Archive

Denis Leary to the Rescue

The star of FX’s hit series Rescue Me, talks to The Daily Beast about Michael J. Fox’s return to TV, penis size, his new comedy tour, turning down Scorsese, and firefighters doing musical numbers.

articles/2009/04/07/denis-leary-to-the-rescue/keller-denis-leary_21214_cjdgww
Craig Blankenhorn / FX
articles/2009/04/07/denis-leary-to-the-rescue/keller-denis-leary_21214_ztc4le

The star of FX’s hit series Rescue Me talks to The Daily Beast about Michael J. Fox’s return to TV, penis size, his new comedy tour, turning down Scorsese, and firefighters doing musical numbers.

In the kitchenette of the trailer Denis Leary uses during Rescue Me location shoots, a number of newspaper and magazine clippings are taped to a cupboard over the sink. "This is our crazy wall," says Leary, pointing to each clipping and describing why the subject looks crazy. Mario Lopez? "Crazy hair." Hillary Clinton? "Crazy face." Amy Winehouse? "Crazy."

Considering the downtime inherent in shooting an hour-long TV drama—on this chilly early-spring evening, the trailer is parked in a Sunnyside, Queens, neighborhood, where a single car-crash scene is to be shot—putting up a "crazy wall" seems like a relatively benign way for Leary and Rescue Me co-creator Peter Tolan to pass the time. But when you hear the two of them banter, you tend to understand why they don't need a bunch of outside distractions to keep them entertained.

"We were on the set, and the two firefighters that work here, I overheard them talking about, 'Yeah, you know, if I’d known I could measure from the pubic bone…’”

"Our 10th anniversary as a writing couple is coming up," Leary says about his partnership with Tolan, shortly after flopping down on a leather couch and lighting up a Marlboro Light. "I’m gonna get him another TV show, and he’s gonna get me the same."

"But I do believe the 10th anniversary is the balsa-wood anniversary," retorts Tolan. "So I’m gonna get him a model plane. And then we’re going to Fire Island just to consummate it."

"To fly the plane…" says Leary, laughing.

Tolan laughs back. "Yeah, exactly. Get in the cockpit."
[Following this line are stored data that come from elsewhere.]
(* ===== verification/OptProps.v ===== *)
(** * The local optimisation passes preserve the meaning of a block

    Simplification of operations with a constant operand, evaluation of
    constant operations and strength reduction, against the semantics of
    [IrSem.v]. *)

From S2P Require Import Prelude DeviceNum Ir LocalPasses IrSem.

Open Scope Z_scope.
Open Scope rust_scope.

(** ** Wrapping *)

Lemma int_bits_cases k : int_bits k = 8 ∨ int_bits k = 16 ∨ int_bits k = 32 ∨ int_bits k = 64.
Proof. destruct k; auto. Qed.
Lemma uint_bits_cases k : uint_bits k = 8 ∨ uint_bits k = 16 ∨ uint_bits k = 32 ∨ uint_bits k = 64.
Proof. destruct k; auto. Qed.

Lemma int_bits_pow k : 0 < int_bits k ∧ 2 ≤ 2 ^ (int_bits k - 1).
Proof. destruct k; split; vm_compute; congruence. Qed.
Lemma uint_bits_pow k : 0 < uint_bits k ∧ 2 ≤ 2 ^ uint_bits k.
Proof. destruct k; split; vm_compute; congruence. Qed.

Lemma wrap_u_small bits v : 0 ≤ v < 2 ^ bits → wrap_u bits v = v.
Proof. apply Z.mod_small. Qed.
Lemma wrap_s_small bits v : - 2 ^ (bits - 1) ≤ v < 2 ^ (bits - 1) → 0 < bits → wrap_s bits v = v.
Proof.
  intros Hv Hb. unfold wrap_s. assert (2 ^ bits = 2 * 2 ^ (bits - 1)) as Hp.
  { rewrite <- Z.pow_succ_r by lia. f_equal. lia. }
  rewrite Z.mod_small by lia. lia.
Qed.

Lemma wrap_u_range bits v : 0 ≤ bits → 0 ≤ wrap_u bits v < 2 ^ bits.
Proof. intros Hb. apply Z.mod_pos_bound, Z.pow_pos_nonneg; lia. Qed.
Lemma wrap_s_range bits v : 0 < bits → - 2 ^ (bits - 1) ≤ wrap_s bits v < 2 ^ (bits - 1).
Proof.
  intros Hb. unfold wrap_s. assert (2 ^ bits = 2 * 2 ^ (bits - 1)) as Hp.
  { rewrite <- Z.pow_succ_r by lia. f_equal. lia. }
  pose proof (Z.mod_pos_bound (v + 2 ^ (bits - 1)) (2 ^ bits)) as H.
  assert (0 < 2 ^ bits) by (apply Z.pow_pos_nonneg; lia). lia.
Qed.

(** Values that agree modulo a larger power of two wrap to the same value. *)
Lemma wrap_u_mod bits big v w :
  0 ≤ bits ≤ big → v mod 2 ^ big = w mod 2 ^ big → wrap_u bits v = wrap_u bits w.
Proof.
  intros Hb Heq. unfold wrap_u. assert ((2 ^ bits | 2 ^ big)) as Hd.
  { exists (2 ^ (big - bits)). rewrite <- Z.pow_add_r by lia. f_equal. lia. }
  by rewrite <- (Z.mod_mod_divide v (2 ^ big)), Heq, Z.mod_mod_divide.
Qed.
Lemma wrap_s_mod bits big v w :
  0 ≤ bits ≤ big → v mod 2 ^ big = w mod 2 ^ big → wrap_s bits v = wrap_s bits w.
Proof.
  intros Hb Heq. unfold wrap_s. f_equal. apply (wrap_u_mod bits big); [done|].
  rewrite (Z.add_mod v), (Z.add_mod w), Heq; [done|..]; apply Z.pow_nonzero; lia.
Qed.
Lemma wrap_elem_mod e v w :
  v mod 2 ^ 64 = w mod 2 ^ 64 → int_elem e = true → wrap_elem e v = wrap_elem e w.
Proof.
  intros Heq He. destruct e as [| k|k| | | |]; try done; simpl.
  - apply (wrap_s_mod _ 64); [|done]. destruct (int_bits_cases k) as [->|[->|[->| ->]]]; lia.
  - apply (wrap_u_mod _ 64); [|done]. destruct (uint_bits_cases k) as [->|[->|[->| ->]]]; lia.
Qed.

Lemma wrap_u_congr bits v : 0 ≤ bits → wrap_u bits v mod 2 ^ bits = v mod 2 ^ bits.
Proof. intros Hb. unfold wrap_u. apply Z.mod_mod, Z.pow_nonzero; lia. Qed.
Lemma wrap_s_congr bits v : 0 < bits → wrap_s bits v mod 2 ^ bits = v mod 2 ^ bits.
Proof.
  intros Hb. unfold wrap_s. assert (2 ^ bits ≠ 0) by (apply Z.pow_nonzero; lia).
  rewrite Zminus_mod_idemp_l. f_equal. lia.
Qed.

Lemma wrap_elem_idem e v : int_elem e = true → wrap_elem e (wrap_elem e v) = wrap_elem e v.
Proof.
  intros He. destruct e as [| k|k| | | |]; try done; simpl.
  - apply wrap_s_small; [apply wrap_s_range|]; destruct (int_bits_cases k) as [->|[->|[->| ->]]]; lia.
  - apply wrap_u_small, wrap_u_range. destruct (uint_bits_cases k) as [->|[->|[->| ->]]]; lia.
Qed.
Lemma wrap_elem_0 e : wrap_elem e 0 = 0.
Proof. destruct e as [|k|k| | | |]; try done; by destruct k. Qed.

(** ** One constant operand *)

Lemma is_constant_operand env e v n :
  0 ≤ n ≤ 1 → int_elem e = true → var_ok env e v → is_constant v n = true → operand env v = VInt n.
Proof.
  intros Hn He (Hv & Hc & _) Hconst. unfold is_constant in Hconst. unfold operand, as_const in *.
  destruct (var_kind v) as [| | | | | | | |c| | | | | |]; try done.
  specialize (Hc c eq_refl). rewrite <- Hc in He. destruct c as [z k|z k|z k|b]; try discriminate He; simpl in *.
  - apply Z.eqb_eq in Hconst as ->. pose proof (int_bits_pow k). f_equal. apply wrap_s_small; lia.
  - apply Z.eqb_eq in Hconst. f_equal.
    pose proof (uint_bits_pow k).
    trans (wrap_u (uint_bits k) n); [|apply wrap_u_small; lia].
    apply (wrap_u_mod _ 64); [destruct (uint_bits_cases k) as [->|[->|[->| ->]]]; lia|].
    rewrite <- Hconst. symmetry. by apply wrap_s_congr.
Qed.

Lemma is_true_operand env v : is_true v = true → operand env v = VBool true.
Proof.
  unfold is_true, operand, as_const. destruct (var_kind v) as [| | | | | | | |c| | | | | |]; try done.
  destruct c; try done. by intros ->.
Qed.
Lemma is_false_operand env v : is_false v = true → operand env v = VBool false.
Proof.
  unfold is_false, operand, as_const. destruct (var_kind v) as [| | | | | | | |c| | | | | |]; try done.
  destruct c; try done. by destruct v0.
Qed.

Section Simplify.
Context (signed_modulo : Z → Z → Z) (other : Operation → Env → option Value).
Context (Hmod1 : ∀ a, signed_modulo a 1 = 0) (Hmod0 : ∀ b, b ≠ 0 → signed_modulo 0 b = 0).
Abbreviation sem := (op_sem signed_modulo other).

(** The replacement by one of the operands. *)
Lemma copy_operand env e f op v x :
  int_elem e = true → var_ok env e x →
  int2 e f (operand env (lhs op)) (operand env (rhs op)) = Some v →
  (∀ a b c, operand env (lhs op) = VInt a → operand env (rhs op) = VInt b → f a b = Some c →
     operand env x = VInt c) →
  sem env e (Copy x) = Some v.
Proof using.
  intros He (_ & _ & Hx) Hsem Hval. simpl. unfold int2 in Hsem.
  destruct (operand env (lhs op)) as [a|b1|f1], (operand env (rhs op)) as [b|b2|f2]; try done.
  destruct (f a b) as [c|] eqn:Hc; [|done]. injection Hsem as <-.
  rewrite (Hval a b c) by done. rewrite (Hval a b c) in Hx by done. f_equal. f_equal. symmetry. by apply Hx.
Qed.

Lemma simplify_arithmetic_sound env e i a op v :
  (∃ it, inst_item i = Ret it ∧ item_elem it = e) →
  op_typed env e (OArithmetic a) → simplify_arithmetic i a = Ret (Some op) →
  sem env e (OArithmetic a) = Some v → sem env e op = Some v.
Proof using Hmod1 Hmod0.
  intros (it & Hit & Hite) Htyped Hsimp Hsem.
  destruct a; try done; match goal with o : BinaryOperator |- _ => rename o into b end;
    destruct Htyped as [He [Hl Hr]]; cbn [op_sem arith_fn] in Hsem; rewrite He in Hsem;
    cbn [simplify_arithmetic] in Hsimp.
  - (* Add *)
    destruct (is_constant (lhs b) 0) eqn:L0; [|destruct (is_constant (rhs b) 0) eqn:R0; [|done]];
      injection Hsimp as <-; (eapply copy_operand; [done|done|done|]); intros x y z Hx Hy [= <-].
    + rewrite (is_constant_operand env e _ 0) in Hx by done. injection Hx as <-. by rewrite Z.add_0_l.
    + rewrite (is_constant_operand env e (rhs b) 0) in Hy by done. injection Hy as <-. by rewrite Z.add_0_r.
  - (* Sub *)
    destruct (is_constant (rhs b) 0) eqn:R0; [|done]. injection Hsimp as <-.
    eapply copy_operand; [done|done|done|]. intros x y z Hx Hy [= <-].
    rewrite (is_constant_operand env e (rhs b) 0) in Hy by done. injection Hy as <-. by rewrite Z.sub_0_r.
  - (* Mul *)
    destruct (is_constant (lhs b) 0) eqn:L0; [|destruct (is_constant (rhs b) 0) eqn:R0;
      [|destruct (is_constant (lhs b) 1) eqn:L1; [|destruct (is_constant (rhs b) 1) eqn:R1; [|done]]]];
      injection Hsimp as <-; (eapply copy_operand; [done|done|done|]); intros x y z Hx Hy [= <-].
    + rewrite Hx. rewrite (is_constant_operand env e _ 0) in Hx by done. injection Hx as <-. done.
    + rewrite Hy. rewrite (is_constant_operand env e (rhs b) 0) in Hy by done. injection Hy as <-. by rewrite Z.mul_0_r.
    + rewrite (is_constant_operand env e _ 1) in Hx by done. injection Hx as <-. by rewrite Z.mul_1_l.
    + rewrite (is_constant_operand env e (rhs b) 1) in Hy by done. injection Hy as <-. by rewrite Z.mul_1_r.
  - (* Div *)
    destruct (is_constant (lhs b) 0 || is_constant (rhs b) 1) eqn:Hor; [|done]. injection Hsimp as <-.
    eapply copy_operand; [done|done|done|]. intros x y z Hx Hy Hz. unfold nonzero in Hz.
    destruct (Z.eqb_spec y 0); [done|]. injection Hz as <-. rewrite Hx.
    apply orb_true_iff in Hor as [L0|R1].
    + rewrite (is_constant_operand env e _ 0) in Hx by done. injection Hx as <-. by rewrite Z.quot_0_l.
    + rewrite (is_constant_operand env e (rhs b) 1) in Hy by done. injection Hy as <-. by rewrite Z.quot_1_r.
  - (* Modulo *)
    destruct (is_constant (rhs b) 1 || is_constant (lhs b) 0) eqn:Hor; [|done].
    unfold zero_of in Hsimp. rewrite Hit in Hsimp. cbn [obind] in Hsimp. rewrite Hite in Hsimp.
    assert (∀ x y, operand env (lhs b) = VInt x → operand env (rhs b) = VInt y → y ≠ 0 →
      match e with EUInt _ => Z.modulo | _ => signed_modulo end x y = 0) as Hzero.
    { intros x y Hx Hy Hy0. apply orb_true_iff in Hor as [R1|L0].
      - rewrite (is_constant_operand env e (rhs b) 1) in Hy by done. injection Hy as <-.
        destruct e; try done; by rewrite ?Z.mod_1_r.
      - rewrite (is_constant_operand env e _ 0) in Hx by done. injection Hx as <-.
        destruct e; try done; by apply Hmod0. }
    unfold int2, nonzero in Hsem.
    destruct (operand env (lhs b)) as [x|b1|f1], (operand env (rhs b)) as [y|b2|f2]; try done.
    destruct (Z.eqb_spec y 0); [done|]. rewrite Hzero in Hsem by done. simpl in Hsem.
    rewrite wrap_elem_0 in Hsem. injection Hsem as <-.
    destruct e as [|k|k| | | |]; try done; cbn in Hsimp; injection Hsimp as <-; by destruct k.
Qed.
Leary, Tolan, and their third writing partner, Evan Reilly, are wrapping up production on a 22-episode fifth season of the firehouse dramedy, which premieres on April 7 on FX. This season, the after-effects of tbe 9/11 attacks on firefighter Tommy Gavin (Leary) and his colleagues at the Engine 62 company will come to the forefront in the form of a reporter looking for information. As she interviews the crew for a book about the historic day, the firefighters will dredge up feelings about the attack and its aftermath that will set them down different personal paths, all of which will be explored this season.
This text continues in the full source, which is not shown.